Dametto, difensore centrale scuola Cagliari, ha vissuto una stagione difficile alla Feralpisalò e a tal proposito ha parlato così: «Quando sono arrivato a Salò fisicamente non ero al massimo quindi mi sono dovuto rimettere in pari con gli altri, poi ho iniziato a giocare con costanza ma ho avuto un problema al collaterale e la mia stagione è praticamente finita lì, nonostante tutto il rapporto col mister e con l’ambiente è sempre stato buono. Mi ritengo un difensore centrale atipico, più veloce che robusto, mi piace giocare palla a terra e questo piace anche al mister». Dametto ha poi spiegato perché ha scelto la Pistoiese: «Mi hanno cercato anche altre squadre ma la volontà del diesse e del mister è stata decisiva, Pancaro è un allenatore umile e disponibile, richiede tanto lavoro e pretende attenzione ma se ti metti a disposizione ti dà le chance di fare bene».
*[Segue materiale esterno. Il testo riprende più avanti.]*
(** A file is chosen: what [processFile] clears at once.  Neither the file input nor the
    drop zone is ever disabled. *)
Definition choose (file : File) (l : Life) : Life :=
  mkLife (mkSharder [] [] None None [] true (reset_progress (zlen (file_bytes file)))) (clear_upload (lf_up l)) (file :: lf_files l)
    (lf_uploads l) (lf_mirrors l) (lf_commit l) (lf_lastCommit l) (lf_lastTx l) (lf_delivered l) (lf_committed l) (lf_saved l).
(** The end of a handler; [taken] is the root a gateway that took the file answered with. *)
Definition finish (v : Sharder) (u : UploadState) (files : list File) (taken : option string) (l : Life) : Life :=
  mkLife v u files (lf_uploads l) (lf_mirrors l) (lf_commit l) (lf_lastCommit l) (lf_lastTx l)
    (match taken with Some root => root :: lf_delivered l | None => lf_delivered l end) (lf_committed l) (lf_saved l).
Definition finish_file (v : Sharder) (u : UploadState) (l : Life) : Life :=
  finish v u [] (if mode2UploadComplete u then Some (root_of v) else None) l.
Definition start_upload (l : Life) : Life :=
  with_upload (setMode2 true false None (lf_up l)) (lf_view l :: lf_uploads l) (lf_mirrors l) (lf_delivered l) l.
Definition set_upload (f : UploadState -> UploadState) (l : Life) : Life :=
  with_upload (f (lf_up l)) (lf_uploads l) (lf_mirrors l) (lf_delivered l) l.
(** An upload ends; it shows its outcome whatever the page shows by now.  One that
    succeeded goes on to the gateway's copy. *)
Definition end_upload (v : Sharder) (rest : list Sharder) (error : option string) (l : Life) : Life :=
  with_upload (mode2_ended error (lf_up l)) rest
    (match error with None => v :: lf_mirrors l | Some _ => lf_mirrors l end)
    (match error with None => root_of v :: lf_delivered l | Some _ => lf_delivered l end) l.
Definition set_mirror (u : UploadState) (mirrors : list Sharder) (l : Life) : Life :=
  with_upload u (lf_uploads l) mirrors (lf_delivered l) l.
Definition set_commit (c : CommitTx) (l : Life) : Life :=
  with_commit c (lf_lastCommit l) (lf_lastTx l) (lf_committed l) (lf_saved l) l.
Definition click_commit (l : Life) : Life :=
  with_commit (mkCommit true false false None None) (lf_lastCommit l) (lf_lastTx l) (root_of (lf_view l) :: lf_committed l) (lf_saved l) l.

(** One event.  The handlers of two files that overlap write over each other's state;
    where they do, the end of one may leave any slab and any flags. *)
Inductive step : Life -> event -> Life -> Prop :=
| st_choose file l : step l (ev_choose file) (choose file l)
| st_handled file v u l : lf_files l = [file] -> handled v u -> step l ev_handled (settle (finish_file v u l))
| st_unread file v u l : lf_files l = [file] -> unread v u -> step l ev_unread (settle (finish_file v u l))
| st_overlapped before file after v u taken l : lf_files l = before ++ file :: after -> before ++ after <> [] ->
    step l ev_handled (settle (finish v u (before ++ after) taken l))
| st_upload l : can_upload stripe (lf_view l) (lf_up l) = true -> mode2_ready stripe slotBases (lf_view l) ->
    step l ev_upload (start_upload l)
| st_upload_refused reason l : can_upload stripe (lf_view l) (lf_up l) = true -> ~ mode2_ready stripe slotBases (lf_view l) ->
    step l ev_upload (set_upload (setMode2UploadError (Some reason)) l)
| st_upload_end v before after error l :
    lf_uploads l = before ++ v :: after ->
    step l (ev_upload_end v (bool_decide (error = None))) (end_upload v (before ++ after) error l)
| st_mirror v u l : v ∈ lf_mirrors l -> mirror_writes (lf_up l) u -> step l ev_mirror (set_mirror u (lf_mirrors l) l)
| st_mirror_end before v after l : lf_mirrors l = before ++ v :: after -> step l ev_mirror_end (set_mirror (lf_up l) (before ++ after) l)
| st_commit l : can_commit stripe (lf_view l) (lf_up l) (lf_commit l) (lf_lastCommit l) = true -> step l ev_commit (click_commit l)
| st_signed hash l : isCommitPending (lf_commit l) = true ->
    step l (ev_signed hash) (set_commit (mkCommit false true false (Some hash) None) l)
| st_rejected e l : isCommitPending (lf_commit l) = true -> step l (ev_rejected e) (set_commit (mkCommit false false false None (Some e)) l)
| st_confirmed l : isCommitConfirming (lf_commit l) = true ->
    step l ev_confirmed (settle (set_commit (mkCommit false false true (commitHash (lf_commit l)) None) l))
| st_reverted e l : isCommitConfirming (lf_commit l) = true ->
    step l (ev_reverted e) (set_commit (mkCommit false false false (commitHash (lf_commit l)) (Some e)) l).

Inductive steps (ok : Life -> event -> Prop) : Life -> Life -> Prop :=
| steps_nil l : steps ok l l
| steps_cons l ev l1 l2 : step l ev l1 -> ok l ev -> steps ok l1 l2 -> steps ok l l2.

Lemma steps_trans ok l1 l2 l3 : steps ok l1 l2 -> steps ok l2 l3 -> steps ok l1 l3.
Proof. induction 1; [done|]. intros; econstructor; eauto. Qed.

Definition life_start : Life :=
  mkLife (mkSharder [] [] None None [] false (mkShardProgress phase_idle "" 0 0 0 64 0 0 0 0 0 None None))
    (mkUp false false None mirror_idle None [] false []) [] [] [] (mkCommit false false false None None) None None [] [] [].

(** No file is chosen while another is being handled or an upload runs. *)
Definition patient (l : Life) (ev : event) : Prop :=
  match ev with ev_choose _ => lf_files l = [] /\ lf_uploads l = [] | _ => True end.
Definition any_event (l : Life) (ev : event) : Prop := True.

(** ** What is committed was uploaded *)

Lemma can_upload_quiet v u : can_upload stripe v u = true -> mode2Uploading u = false /\ processing v = false.
Proof.
  unfold can_upload, activeUploading; cbn [stripe]. intros (_ & Hn)%andb_true_iff; apply negb_true_iff in Hn.
  apply orb_false_iff in Hn as [Hn _]. by apply orb_false_iff in Hn.
Qed.
Lemma can_commit_complete v u c last : can_commit stripe v u c last = true -> mode2UploadComplete u = true.
Proof. unfold can_commit, readyToCommit, isUploadComplete; cbn [stripe]. intros Hc.
  apply andb_true_iff in Hc as [Hc _]; apply andb_true_iff in Hc as [Hc _]; by apply andb_true_iff in Hc as [_ ?].
Qed.

(** Only one file is handled at a time; the only upload that runs is of the slab that is
    shown, and it is done when its root has been delivered. *)
Record life_inv (l : Life) : Prop := {
  li_committed : Forall (fun r => r ∈ lf_delivered l) (lf_committed l);
  li_complete : mode2UploadComplete (lf_up l) = true -> root_of (lf_view l) ∈ lf_delivered l;
  li_uploads : (lf_uploads l = [] \/
    (lf_uploads l = [lf_view l] /\ mode2Uploading (lf_up l) = true /\ mode2UploadComplete (lf_up l) = false /\ lf_files l = []));
  li_files : lf_files l = [] \/
    (exists file, lf_files l = [file] /\ lf_uploads l = [] /\ mode2UploadComplete (lf_up l) = false /\ processing (lf_view l) = true)
}.

Lemma settle_keeps l : life_inv l -> life_inv (settle l).
Proof.
  intros [H1 H2 H3 H4]; unfold settle, persist_effect, commit_effect.
  repeat case_match; by constructor.
Qed.
Lemma delivered_more r l k : Forall (fun x => x ∈ l) k -> Forall (fun x : string => x ∈ r :: l) k.
Proof. intros Hf; eapply Forall_impl; [exact Hf|]. intros x Hx; by right. Qed.

(** The end of the one handler that runs. *)
Lemma finish_keeps v u file l : lf_files l = [file] -> life_inv l -> life_inv (finish_file v u l).
Proof.
  intros Hf [H1 H2 H3 H4]. destruct H4 as [H4|(f & _ & Hu & Hc & _)]; [congruence|].
  constructor; cbn; [|intros ->; by left|by left|by left]. destruct (mode2UploadComplete u); [by apply delivered_more|done].
Qed.

Lemma life_inv_step l ev l' : step l ev l' -> patient l ev -> life_inv l -> life_inv l'.
Proof.
  intros Hstep Hp Hi; pose proof Hi as [H1 H2 H3 H4];
    destruct Hstep as [file l|file v u l Hf _|file v u l Hf _|before file after v u taken l Hf Hne|l Hc Hr|reason l Hc _|v before after error l Hu
      |v u l _ (st & e & log & ->)|before v after l _|l Hc|hash l _|e l _|l _|e l _];
    try (by constructor).
  - destruct Hp as [Hpf Hpu]; constructor; cbn; [done|discriminate|by left|right]. exists file; by rewrite Hpf, Hpu.
  - apply settle_keeps; by eapply finish_keeps.
  - apply settle_keeps; by eapply finish_keeps.
  - exfalso; apply Hne. destruct H4 as [H4|(f & H4 & _)]; rewrite H4 in Hf; [by destruct before|].
    destruct before as [|x [|y b] ]; [|discriminate..]. by injection Hf as _ <-.
  - apply can_upload_quiet in Hc as [Hq Hpr]. destruct H4 as [Hnf|(? & _ & _ & _ & ?)]; [|congruence].
    destruct H3 as [H3|(_ & Ht & _)]; [|congruence]. constructor; cbn; [done|discriminate| |by left].
    right; by rewrite H3.
  - destruct H3 as [H3|(H3 & Hup & Hcm & Hnf)]; rewrite H3 in Hu; [by destruct before|].
    assert (before = [] /\ after = [] /\ v = lf_view l) as (-> & -> & ->).
    { destruct before as [|x [|y b] ]; [|discriminate..]. by injection Hu as <- <-. }
    destruct error as [e|]; (constructor; cbn; [first [by apply delivered_more|done]| |by left|by left]); [by rewrite Hcm|by left].
  - constructor; cbn; [constructor; [|done]; apply H2; by eapply can_commit_complete|done|done|done].
  - apply settle_keeps; by constructor.
Qed.
Lemma ask_run target w0 : forall tries attempt lastError (p : Tap W),
  (attempt + tries = maxAttempts)%nat -> turned_away target attempt w0 (tap_world p) -> tap_status p = tx_idle ->
  let '(r, p') := ask cfg target tries attempt lastError p in
  match r with
  | Ok j => exists n w1 res, (n < maxAttempts)%nat /\ turned_away target n w0 w1 /\
      fetch None (faucet_request cfg target) w1 = (Ok res, tap_world p') /\ rs_ok res = true /\ j = json_or (JObj []) res /\
      grants j p' (tap_background p)
  | Thrown e => tap_background p' = tap_background p /\
      (turned_away target maxAttempts w0 (tap_world p') \/
       exists n w1, (n < maxAttempts)%nat /\ turned_away target n w0 w1 /\ declined target w1 (tap_world p') e)
  end.
Proof.
  induction tries as [|tries IH]; intros attempt lastError p Hn Ht Hst; cbn [ask].
  { split; [done|left]. by replace maxAttempts with attempt by lia. }
  rewrite bind_run; unfold tap_net at 1.
  destruct (fetch None (faucet_request cfg target) (tap_world p)) as [ [res|e] w2] eqn:Hf; cbv beta iota zeta.
  2: { split; [done|right]; exists attempt, (tap_world p); split; [lia|split; [done|by left] ]. }
  destruct (rs_ok res) eqn:Hok.
  - set (p1 := mkTap w2 _ _ _ _). pose proof (granted_run res p1 Hst) as Hg.
    destruct (json_or (JObj []) res) eqn:Hj; [|destruct Hg as (p' & -> & Hg & Hw); exists attempt, (tap_world p), res; rewrite Hw, Hj; by repeat (split; [lia||done|])..].
    destruct Hg as [e ->]; split; [done|right]; exists attempt, (tap_world p); split; [lia|split; [done|] ].
    right; exists res; split; [done|by right].
  - destruct (Z.eqb_spec (rs_status res) 429) as [H429|H429].
    + rewrite bind_run; unfold tap_net, modify; cbv beta iota zeta; cbn [tap_world tap_loading tap_lastTx tap_status tap_background].
      match goal with |- context [ask cfg target tries (S attempt) ?le ?p1] => specialize (IH (S attempt) le p1) end.
      cbn [tap_world tap_background tap_status] in IH. apply IH; [lia| |done].
      econstructor; [exact Ht|exact Hf|exact H429|apply waitMs_floor].
    + cbn. split; [done|right]; exists attempt, (tap_world p); split; [lia|split; [done|] ]. right; exists res; auto.
Qed.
A parlare è stato poi Morachioli, in prestito dallo Spezia, che ha parlato del suo passato e delle sue caratteristiche tecniche: «L’anno scorso sono stato nel giro della prima squadra con Marino anche se non ho avuto modo di esordire, ho scelto Pistoia per imparare e migliorare il più possibile; sono un esterno offensivo da 4-3-3, mi piace puntare l’uomo per poi saltarlo col dribbling e la velocità. Per ora mi sto adattando bene, a titolo personale mi pongo come obiettivo fare un buon numero di gol e assist». Morachioli ha anche giocato due stagioni nella primavera della Juventus, prima con Grosso allenatore e poi con Del Canto: «La prima stagione andò bene, la seconda un po’ meno a causa di un modulo non adatto alle mie caratteristiche, l’esperienza juventina è stata molto formativa ed allenarsi con la prima squadra mi ha dato emozioni uniche». «Mi ispiro a Douglas Costa -la chiosa – ha qualità fisiche e tecniche impressionanti».